A proposta de diploma legal que procede à criação da empresa Museus
Monumentos de Portugal, lista um conjunto de museus e monumentos, estabelecendo
que “a continuidade territorial deste conjunto de museus, monumentos e palácios
representativos da excecional relevância patrimonial da herança cultural”,
justificando a integração, sob a sua tutela, apenas dos museus “com coleções
nacionais e de referência internacional, assim como os palácios e os monumentos
nacionais e património da humanidade”.
Os museus tutelados pelas Direções Regionais de Cultura, que sejam
considerados fora deste critério, passarão para a tutela dos respetivos
municípios. Este é o caso do Museu D. Diogo de Sousa e do Museu dos Biscainhos,
daqui se deduzindo que estas instituições bracarenses não são representativas da
“excecional relevância patrimonial da herança cultural, que é fundamento da
memória coletiva e fator de identidade nacional”. Entretanto, no passado
dia 24 de julho, a Câmara Municipal de Braga aprovou, por unanimidade, uma
moção contra a desclassificação dos museus D. Diogo de Sousa e dos Biscainhos,
numa reação que surge tardiamente, com o processo em fase de execução.
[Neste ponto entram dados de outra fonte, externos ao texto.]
(** The answer of the prompts validator depends on the prompts only
    through the set of their dates: when it returns on two lists of
    prompts that are for the same dates, it gives the same answer,
    whatever their order, their number and their other members. *)
Theorem prompts_answer_depends_on_dates
    (fs fs' : filesystem) (e : string) (data data' : json)
    (items items' : list json) (out out1 out' : console) (b : bool) :
  fs "prompts.json" = Json data -> fs' "prompts.json" = Json data' ->
  py.getitem data "prompts" = Returned (JArr items) ->
  py.getitem data' "prompts" = Returned (JArr items') ->
  (forall d, (exists p, In p items /\ prompt_day p = Some d)
             <-> (exists p, In p items' /\ prompt_day p = Some d)) ->
  validate_json fs e out = (Returned b, out1) ->
  (exists b' out1', validate_json fs' e out' = (Returned b', out1')) ->
  fst (validate_json fs' e out') = Returned b.
Proof.
  intros Hf Hf' Hg Hg' Hsame H (b' & out1' & H'). rewrite H'. cbn [fst].
  apply validators_facts.prompts_validate_json_true in H as (end_date & Ee & Hb).
  apply validators_facts.prompts_validate_json_true in H' as (end_date' & Ee' & Hb').
  rewrite Ee in Ee'. injection Ee' as <-.
  assert (Hiff : b = true <-> b' = true).
  { rewrite Hb, Hb'. split.
    - intros (x & its & Hx & Hits & Hall).
      rewrite Hf in Hx. injection Hx as <-. rewrite Hg in Hits.
      injection Hits as <-. exists data', items'. repeat split; auto.
      intros d Hd H1 H2. apply Hsame. auto.
    - intros (x & its & Hx & Hits & Hall).
      rewrite Hf' in Hx. injection Hx as <-. rewrite Hg' in Hits.
      injection Hits as <-. exists data, items. repeat split; auto.
      intros d Hd H1 H2. apply Hsame. auto. }
  f_equal. destruct b, b'; intuition congruence.
Qed.
Example empty_source_creates_nothing_witness :
  (exists m',
     step (Render (SrcString "") None Constructs) boot = Some m' /\
     spawned m' = 0 /\ workerRef m' = None /\ status m' = Idle /\
     data m' = VNull /\ error m' = VNull /\ calls m' = []) /\
  (exists m',
     step (Render (SrcString "") None Constructs) running_timed = Some m' /\
     spawned m' = 1 /\ workerRef m' = None /\ status m' = Terminated /\
     data m' = VNull /\ error m' = VNull /\
     calls m' = [CallSpawn 0 (SrcString "/example.worker.js");
                 CallSetTimeout 1 100; CallTerminate 0; CallClearTimeout 1]) /\
  (exists m',
     step (Render SrcAbsent (Some 100%Z) Constructs) timed_out = Some m' /\
     spawned m' = 1 /\ workerRef m' = None /\ status m' = Error /\
     data m' = VNull /\ error m' = VError "Worker timed out" /\
     calls m' = calls timed_out).
Proof.
  split; [|split].
  - destruct (empty_source_creates_nothing (SrcString "") None Constructs boot)
      as (_ & m' & E & Sp & N & _ & St & _ & D & Er & C & _).
    + exists []. reflexivity.
    + reflexivity.
    + reflexivity.
    + reflexivity.
    + exists m'. repeat split; assumption.
  - destruct (empty_source_creates_nothing (SrcString "") None Constructs
                running_timed)
      as (_ & m' & E & Sp & N & _ & St & _ & D & Er & C & _).
    + eexists. exact running_timed_reached.
    + reflexivity.
    + reflexivity.
    + reflexivity.
    + exists m'. repeat split; assumption.
  - destruct (empty_source_creates_nothing SrcAbsent (Some 100%Z) Constructs
                timed_out)
      as (_ & m' & E & Sp & N & _ & St & _ & D & Er & C & _).
    + eexists. exact timed_out_reached.
    + reflexivity.
    + reflexivity.
    + reflexivity.
    + exists m'. repeat split; assumption.
Defined.

(** C7 as the spec states it fails on a re-initialization: the source
    changes from a URL to the empty string while Running, and the status
    ends Terminated, not Idle. *)
Lemma empty_source_after_running :
  exists m,
    run [Render (SrcString "/example.worker.js") None Constructs;
         Render (SrcString "") None Constructs] boot = Some m /\
    status m = Terminated /\ status m <> Idle /\ spawned m = 1.
Proof.
  eexists. split; [lazy; reflexivity|]. lazy. repeat split; discriminate.
Qed.

(** C8.  In every reachable state at most one handle is live and at most
    one timer is pending.  When the dependencies change while the status is
    Running and the new constructor succeeds, the previous handle, never
    terminated before, has [terminate()] called on it exactly once; this
    call (and the clearing of its timer) precedes the construction of the
    new handle in the host's call log; the new handle is a different one, it
    is the live handle in the ref, and the status is Running with [data] and
    [error] null. *)
Theorem single_handle (m : Machine) :
  reachable m ->
  (forall w1 w2, live w1 m = true -> live w2 m = true -> w1 = w2) /\
  (List.length (timers m) <= 1)%nat /\
  (forall w src tmo,
     unmounted m = false -> status m = Running -> workerRef m = Some w ->
     source_truthy src = true -> deps_changed src tmo m = true ->
     exists m' later,
       step (Render src tmo Constructs) m = Some m' /\
       terminate_count w m = 0 /\ terminate_count w m' = 1 /\
       calls m' = calls m ++ [CallTerminate w] ++ clear_calls (timeoutRef m)
                    ++ [CallSpawn (spawned m) src] ++ later /\
       live w m' = false /\
       workerRef m' = Some (spawned m) /\ spawned m <> w /\
       live (spawned m) m' = true /\
       status m' = Running /\ data m' = VNull /\ error m' = VNull /\
       timers m' = scheduled (status m) tmo m).
Proof.
  intros R. pose proof (reachable_wf m R) as W. split; [|split].
  - intros w1 w2 L1 L2. apply live_spec in L1, L2.
    destruct L1 as [A1 B1], L2 as [A2 B2].
    pose proof (wf_live_ref m W w1 A1 B1) as E1.
    pose proof (wf_live_ref m W w2 A2 B2) as E2.
    congruence.
  - destruct (wf_timers m W) as [E | (t & E & _)]; rewrite E; cbn; lia.
  - intros w src tmo U S Hw T C.
    destruct (effect_constructs (status m) src tmo (torn_down m) T)
      as (m2 & F & D2 & E2 & S2 & W2 & Sp2 & T2 & _ & C2 & _).
    pose proof (commit_result src tmo Constructs m true m2 W C F) as E.
    assert (W' : wf (with_effect (Some (src, tmo)) true m2)).
    { apply (step_wf (Render src tmo Constructs) m); [exact W|].
      unfold step. rewrite ?U. exact E. }
    destruct (wf_ref_live m W w Hw) as [Lt Z0].
    assert (TD : torn_down m =
      {| data := VNull; error := VNull; status := Terminated;
         workerRef := None; timeoutRef := clear_ref (timeoutRef m);
         deps := deps m; destructor := destructor m; unmounted := unmounted m;
         spawned := spawned m; clock := clock m; timer_seq := timer_seq m;
         timers := clear_timers (timeoutRef m) (timers m);
         calls := (calls m ++ [CallTerminate w]) ++ clear_calls (timeoutRef m) |}).
    { unfold torn_down. rewrite Hw. reflexivity. }
    rewrite TD in D2, E2, W2, Sp2, T2, C2. cbn in D2, E2, W2, Sp2, T2, C2.
    assert (K : terminate_count w (with_effect (Some (src, tmo)) true m2) = 1).
    { unfold terminate_count in *. cbn. rewrite C2.
      rewrite !count_terminate_app, count_terminate_clear_calls, Z0.
      replace (count_terminate w [CallTerminate w]) with 1
        by (rewrite <- (app_nil_l [CallTerminate w]), count_terminate_snoc;
            cbn; rewrite Nat.eqb_refl; reflexivity).
      replace (count_terminate w [CallSpawn (spawned m) src]) with 0 by reflexivity.
      destruct tmo as [delay|]; [destruct (Z.eqb delay 0)|]; reflexivity. }
    exists (with_effect (Some (src, tmo)) true m2).
    eexists. unfold step. rewrite ?U.
    split; [exact E|]. split; [exact Z0|]. split; [exact K|].
    split.
    { cbn. rewrite C2. rewrite <- !app_assoc. reflexivity. }
    split.
    { unfold live. rewrite K. apply andb_false_r. }
    split; [cbn; exact W2|].
    split; [lia|].
    split.
    { destruct (wf_ref_live _ W' (spawned m)) as [A B]; [cbn; exact W2|].
      apply live_spec. split; assumption. }
    split; [cbn; exact S2|]. split; [cbn; rewrite D2; reflexivity|].
    split; [cbn; rewrite E2; reflexivity|].
    cbn. rewrite T2. rewrite (clear_timers_wf m W). cbn.
    reflexivity.
Qed.

Example single_handle_witness :
  exists m',
    step (Render (SrcString "/new.worker.js") None Constructs) running_plain
      = Some m' /\
    terminate_count 0 m' = 1 /\ workerRef m' = Some 1 /\ status m' = Running.
Proof.
  assert (R : reachable running_plain)
    by (eexists; exact running_plain_reached).
  destruct (proj2 (proj2 (single_handle running_plain R))
              0 (SrcString "/new.worker.js") None)
    as (m' & later & E & _ & K & _ & _ & Hw & _ & _ & S & _);
    try reflexivity.
  exists m'. repeat split; assumption.
Defined.

(** * The nullity rules of the observables *)

Lemma terminateWorker_err_ok (m m' : Machine) :
  err_ok m -> exec terminateWorker m = Some m' -> err_ok m'.
Proof.
  unfold err_ok, exec. intros Q E.
  destruct (workerRef m) as [worker|] eqn:Hw.
  - rewrite (terminateWorker_live m worker Hw) in E. inversion E; subst.
    cbn. discriminate.
  - rewrite (terminateWorker_idle m Hw) in E. inversion E; subst. exact Q.
Qed.

Lemma timeout_callback_err_ok (status_seen : WorkerStatus) (m m' : Machine) :
  err_ok m -> exec (timeout_callback status_seen) m = Some m' -> err_ok m'.
Proof.
  unfold err_ok. intros Q E. unfold timeout_callback in E.
  destruct (negb (status_eqb status_seen Success) && negb (status_eqb status_seen Error)).
  - apply exec_bind in E. destruct E as (m1 & _ & E2).
    destruct m1. unfold exec in E2. cbn in E2. inversion E2; subst.
    cbn. discriminate.
  - inversion E; subst. exact Q.
Qed.

Lemma fire_all_err_ok (queue : list Timer) (m m' : Machine) :
  err_ok m -> exec (fire_all queue) m = Some m' -> err_ok m'.
Proof.
  revert m. induction queue as [|t rest IH]; intros m Q E.
  - inversion E; subst. exact Q.
  - cbn [fire_all] in E. apply exec_bind in E. destruct E as (m1 & E1 & E2).
    eapply IH; [|exact E2]. clear E2.
    unfold fire, exec, bind, read in E1. cbn in E1.
    destruct (is_pending (timer_id t) m).
    + unfold update in E1. cbn in E1.
      eapply (timeout_callback_err_ok (status_seen_by_timer t)); [|exact E1].
      destruct m; exact Q.
    + cbn in E1. inversion E1; subst. exact Q.
Qed.

Lemma step_err_ok (e : Event) (m m' : Machine) :
  wf m -> err_ok m -> stores_null e = false -> step e m = Some m' -> err_ok m'.
Proof.
  intros W Q T E. unfold step in E.
  destruct e as [src tmo env|message| |w event_data|w message|ms| |status_seen kept|w err];
    mounted_only E.
  - unfold exec in E.
    destruct (deps_changed src tmo m) eqn:C.
    + destruct (source_truthy src) eqn:Tr.
      * destruct env as [|failure].
        -- destruct (effect_constructs (status m) src tmo (torn_down m) Tr)
             as (m2 & F & _ & _ & S2 & _).
           pose proof (commit_result src tmo Constructs m true m2 W C F) as E'.
           unfold exec in E'. rewrite E' in E. inversion E; subst.
           unfold err_ok. cbn. rewrite S2. discriminate.
        -- pose proof (commit_result src tmo (Throws failure) m true _ W C
                         (effect_throws (status m) src tmo failure (torn_down m) Tr)) as E'.
           unfold exec in E'. rewrite E' in E. inversion E; subst.
           unfold err_ok. cbn. intros _. destruct failure; cbn in T; congruence.
      * pose proof (commit_result src tmo env m false _ W C
                      (effect_empty (status m) src tmo env (torn_down m) Tr)) as E'.
        unfold exec in E'. rewrite E' in E. inversion E; subst.
        unfold err_ok, torn_down. cbn.
        destruct (workerRef m); cbn; [discriminate | exact Q].
    + unfold commit, bind, read in E. cbn in E. rewrite C in E.
      inversion E; subst. exact Q.
  - destruct (deps m); [|discriminate].
    cbn [useWebworker result_postMessage] in E.
    destruct m as [d e s wr tr dp ds um sp ck sq ts cs].
    run_callback. unfold err_ok in *. cbn in *.
    destruct wr as [worker|]; [destruct s|]; cbn in *;
      inversion E; subst; cbn; auto; discriminate.
  - destruct (deps m); [|discriminate].
    exact (terminateWorker_err_ok m m' Q E).
  - destruct (installed w m); [|discriminate].
    unfold exec in E. rewrite onmessage_result in E. inversion E; subst.
    unfold err_ok. cbn. discriminate.
  - destruct (installed w m); [|discriminate].
    unfold exec in E. rewrite onerror_result in E. inversion E; subst.
    unfold err_ok. cbn. discriminate.
  - destruct (Z.leb 0 ms); [|discriminate].
    unfold advance in E.
    unfold bind at 1 2 in E. unfold read at 1 2 in E. cbn beta iota in E.
    apply exec_bind in E. destruct E as (m1 & E1 & E2).
    apply fire_all_err_ok in E1; [|exact Q].
    unfold exec, update in E2. inversion E2; subst. destruct m1; exact E1.
  - destruct (deps m); [|discriminate].
    apply exec_bind in E. destruct E as (m1 & E1 & E2).
    assert (Q1 : err_ok m1).
    { destruct (destructor m).
      - eapply terminateWorker_err_ok; eauto.
      - inversion E1; subst. exact Q. }
    unfold exec, update in E2. inversion E2; subst. destruct m1; exact Q1.
  - destruct (deps m); [|discriminate].
    destruct m as [d e s wr tr dp ds um sp ck sq ts cs].
    run_callback. unfold err_ok in *. cbn in *.
    destruct wr as [worker|]; [destruct status_seen|]; cbn in *;
      inversion E; subst; cbn; auto; discriminate.
  - destruct (installed w m && negb (has_message err)); [|discriminate].
    unfold exec in E. rewrite onerror_result in E. inversion E; subst.
    unfold err_ok. cbn. intros _. destruct err; cbn in T; congruence.
Qed.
No âmbito desta reorganização, um grupo de cidadãos promoveu a petição
«Em defesa do Museu de Arqueologia D. Diogo de Sousa», na qual apela ao
Ministério da Cultura que reverta a decisão de passar o museu para a gestão
municipal. Esta iniciativa, de louvável pretensão, contou com um suporte
alargado na população bracarense, além do suporte generalizado dos diversos agentes
políticos da cidade, que fizeram questão de aparecer ao lado desta causa de
eminente interesse público. No entanto, esse espírito voluntarista de defesa da
“res publica” olvidaria o Museu dos Biscainhos.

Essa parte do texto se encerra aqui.